Task item
Find the word "table" in the material below and gather every line that contains it.
# # # # # # #
(** No click deletes or changes a row: the users are untouched and each log
    table only grows at its end. *)
Lemma clicks_append_only :
  (forall op w db, append_only db (snd (run_image op w db))) /\
  (forall op w db, append_only db (snd (run_signal op w db))).
Proof.
  split.
  - intros op w db. destruct (logs op) eqn:Hlogs.
    + destruct op; try discriminate Hlogs.
      * destruct (load_dicom env w db) as [[o w'] db'] eqn:Hrun. cbn [run_image snd].
        rewrite Hrun. cbn [snd]. unfold load_dicom in Hrun. run_cases Hrun;
          try apply append_only_refl;
          eapply appends_one_append_only; apply save_dicom_analysis_appends.
      * pose proof (image_slots_audited (ApplyMorphological show) w db eq_refl) as H.
        unfold audited_image in H.
        destruct (completed _); [|rewrite H by discriminate; apply append_only_refl].
        eapply appends_one_append_only. apply H. discriminate.
      * pose proof (image_slots_audited (CountCells draw) w db eq_refl) as H.
        unfold audited_image in H.
        destruct (completed _); [|rewrite H by discriminate; apply append_only_refl].
        eapply appends_one_append_only. apply H. discriminate.
    + rewrite image_slots_without_log by exact Hlogs. apply append_only_refl.
  - intros op w db. pose proof (signal_slots_audited op w db) as H.
    unfold audited_signal in H.
    destruct (completed _); [|rewrite H; apply append_only_refl].
    eapply appends_one_append_only. exact H.
Qed.

Lemma fit_slider_minimum (dim : Z) (s : QSlider) :
  minimum s = 0 -> 1 <= dim -> minimum (fit_slider dim s) = 0.
Proof. intros Hmin Hdim. rewrite fit_slider_spec by assumption. reflexivity. Qed.

Lemma fit_sliders_minimum (shape : list Z) (w : image_window) :
  positive_extents shape ->
  minimum (iw_slider_axial w) = 0 ->
  minimum (iw_slider_coronal w) = 0 ->
  minimum (iw_slider_sagital w) = 0 ->
  minimum (iw_slider_axial (fit_sliders shape w)) = 0 /\
  minimum (iw_slider_coronal (fit_sliders shape w)) = 0 /\
  minimum (iw_slider_sagital (fit_sliders shape w)) = 0.
Proof.
  intros Hpos Ha Hb Hc. unfold positive_extents in Hpos.
  destruct shape as [|A [|B [|C rest]]]; cbn -[fit_slider];
    repeat match goal with
           | H : Forall _ (_ :: _) |- _ => inversion H; subst; clear H
           end;
    repeat split; try assumption; apply fit_slider_minimum; assumption.
Qed.

(** In every window that arises the three sliders still start at 0, so the
    premise of [sliders_after_load] holds there. *)
Lemma arises_slider_minimum (user_id : Z) (w : image_window) :
  arises user_id w ->
  minimum (iw_slider_axial w) = 0 /\
  minimum (iw_slider_coronal w) = 0 /\
  minimum (iw_slider_sagital w) = 0.
Proof.
  induction 1 as [|op w w' db db' o _ [Ha [Hb Hc]] Hfull Hrun].
  - repeat split.
  - destruct op; cbn [run_image offers_full_volumes] in *.
    + unfold load_dicom in Hrun.
      destruct (is_empty _); [inversion Hrun; subst; repeat split; assumption|].
      destruct (ld_read env) as [series|]; [|inversion Hrun; subst; repeat split; assumption].
      specialize (Hfull series eq_refl).
      destruct (update_dicom_view _ _); inversion Hrun; subst;
        apply (fit_sliders_minimum _ (with_volume (ds_volume series) w) Hfull Ha Hb Hc).
    + unfold convert_to_nifti in Hrun. run_cases Hrun; repeat split; assumption.
    + unfold view_nifti in Hrun.
      destruct (is_empty _); [inversion Hrun; subst; repeat split; assumption|].
      destruct (vn_load env) as [v|]; [|inversion Hrun; subst; repeat split; assumption].
      specialize (Hfull v eq_refl).
      destruct (update_dicom_view _ _); inversion Hrun; subst;
        apply (fit_sliders_minimum _ (with_volume v w) Hfull Ha Hb Hc).
    + unfold load_image in Hrun. run_cases Hrun; repeat split; assumption.
    + unfold apply_morphological in Hrun. run_cases Hrun; repeat split; assumption.
    + unfold count_cells in Hrun. run_cases Hrun; repeat split; assumption.
    + unfold save_analysis in Hrun. run_cases Hrun; repeat split; assumption.
Qed.


Lemma arises_slider_minimum_witness :
  minimum (iw_slider_axial
             (snd (fst (run_image (LoadDicom dicom_env_64) (new_image_window 1)
                          empty_database)))) = 0.
Proof.
  apply (arises_slider_minimum 1).
  apply (arises_click 1 (LoadDicom dicom_env_64) (new_image_window 1) _
           empty_database
           (snd (run_image (LoadDicom dicom_env_64) (new_image_window 1) empty_database))
           (fst (fst (run_image (LoadDicom dicom_env_64) (new_image_window 1)
                        empty_database)))).
  - apply arises_new.
  - intros series Hread. inversion Hread; subst. cbn.
    repeat constructor; lia.
  - reflexivity.
Defined.


(** ** Logging in *)

Lemma NoDup_map_injective {A B : Type} (f : A -> B) (l : list A) (a b : A) :
  NoDup (map f l) -> In a l -> In b l -> f a = f b -> a = b.
Proof.
  induction l as [|x l IH]; cbn [map]; intros Hnd Ha Hb Heq; [contradiction|].
  inversion Hnd as [|? ? Hx Hl]; subst.
  destruct Ha as [-> | Ha], Hb as [-> | Hb].
  - reflexivity.
  - exfalso. apply Hx. rewrite Heq. apply in_map. exact Hb.
  - exfalso. apply Hx. rewrite <- Heq. apply in_map. exact Ha.
  - apply IH; assumption.
Qed.

(** With one row per username, a login succeeds exactly when the users table
    holds a row with that username and the digest of that password, and it
    returns the id and the role of that row. *)
Lemma login_user_iff (db : database) (username password role : string) (id : Z) :
  store_ok db ->
  login_user db username password = Some (id, role) <->
  In {| u_id := id; u_username := username;
        u_password := sha256_hexdigest password; u_user_type := role |} (users db).
Proof.
  intros [Hnames _]. unfold login_user.
  set (test := fun r => ((u_username r =? username) && (u_password r =? sha256_hexdigest password))%string).
  split.
  - destruct (find test (users db)) as [row|] eqn:Hfind; [|discriminate].
    intros Heq. inversion Heq; subst; clear Heq.
    apply find_some in Hfind. destruct Hfind as [Hin Htest].
    unfold test in Htest. apply andb_true_iff in Htest. destruct Htest as [Hu Hp].
    apply String.eqb_eq in Hu. apply String.eqb_eq in Hp.
    destruct row as [i u p r]. cbn in *. subst. exact Hin.
  - intros Hin.
    destruct (find test (users db)) as [row|] eqn:Hfind.
    + apply find_some in Hfind. destruct Hfind as [Hin' Htest].
      unfold test in Htest. apply andb_true_iff in Htest. destruct Htest as [Hu _].
      apply String.eqb_eq in Hu.
      assert (row = {| u_id := id; u_username := username;
                       u_password := sha256_hexdigest password;
                       u_user_type := role |}) as ->.
      { apply (NoDup_map_injective u_username (users db)); assumption. }
      reflexivity.
    + exfalso. apply (find_none _ _ Hfind) in Hin. unfold test in Hin. cbn in Hin.
      rewrite !String.eqb_refl in Hin. discriminate.
Qed.

Lemma login_user_iff_witness :
  login_user (bootstrap empty_database) "admin_sig" "admin123" = Some (2, "senal").
Proof.
  apply login_user_iff.
  - split; vm_compute;
      (constructor; [intros [H | []]; discriminate H|]);
      (constructor; [intros [] | constructor]).
  - vm_compute. right. left. reflexivity.
Defined.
# # # # # # #
Expected answer
    table only grows at its end. *)
(** With one row per username, a login succeeds exactly when the users table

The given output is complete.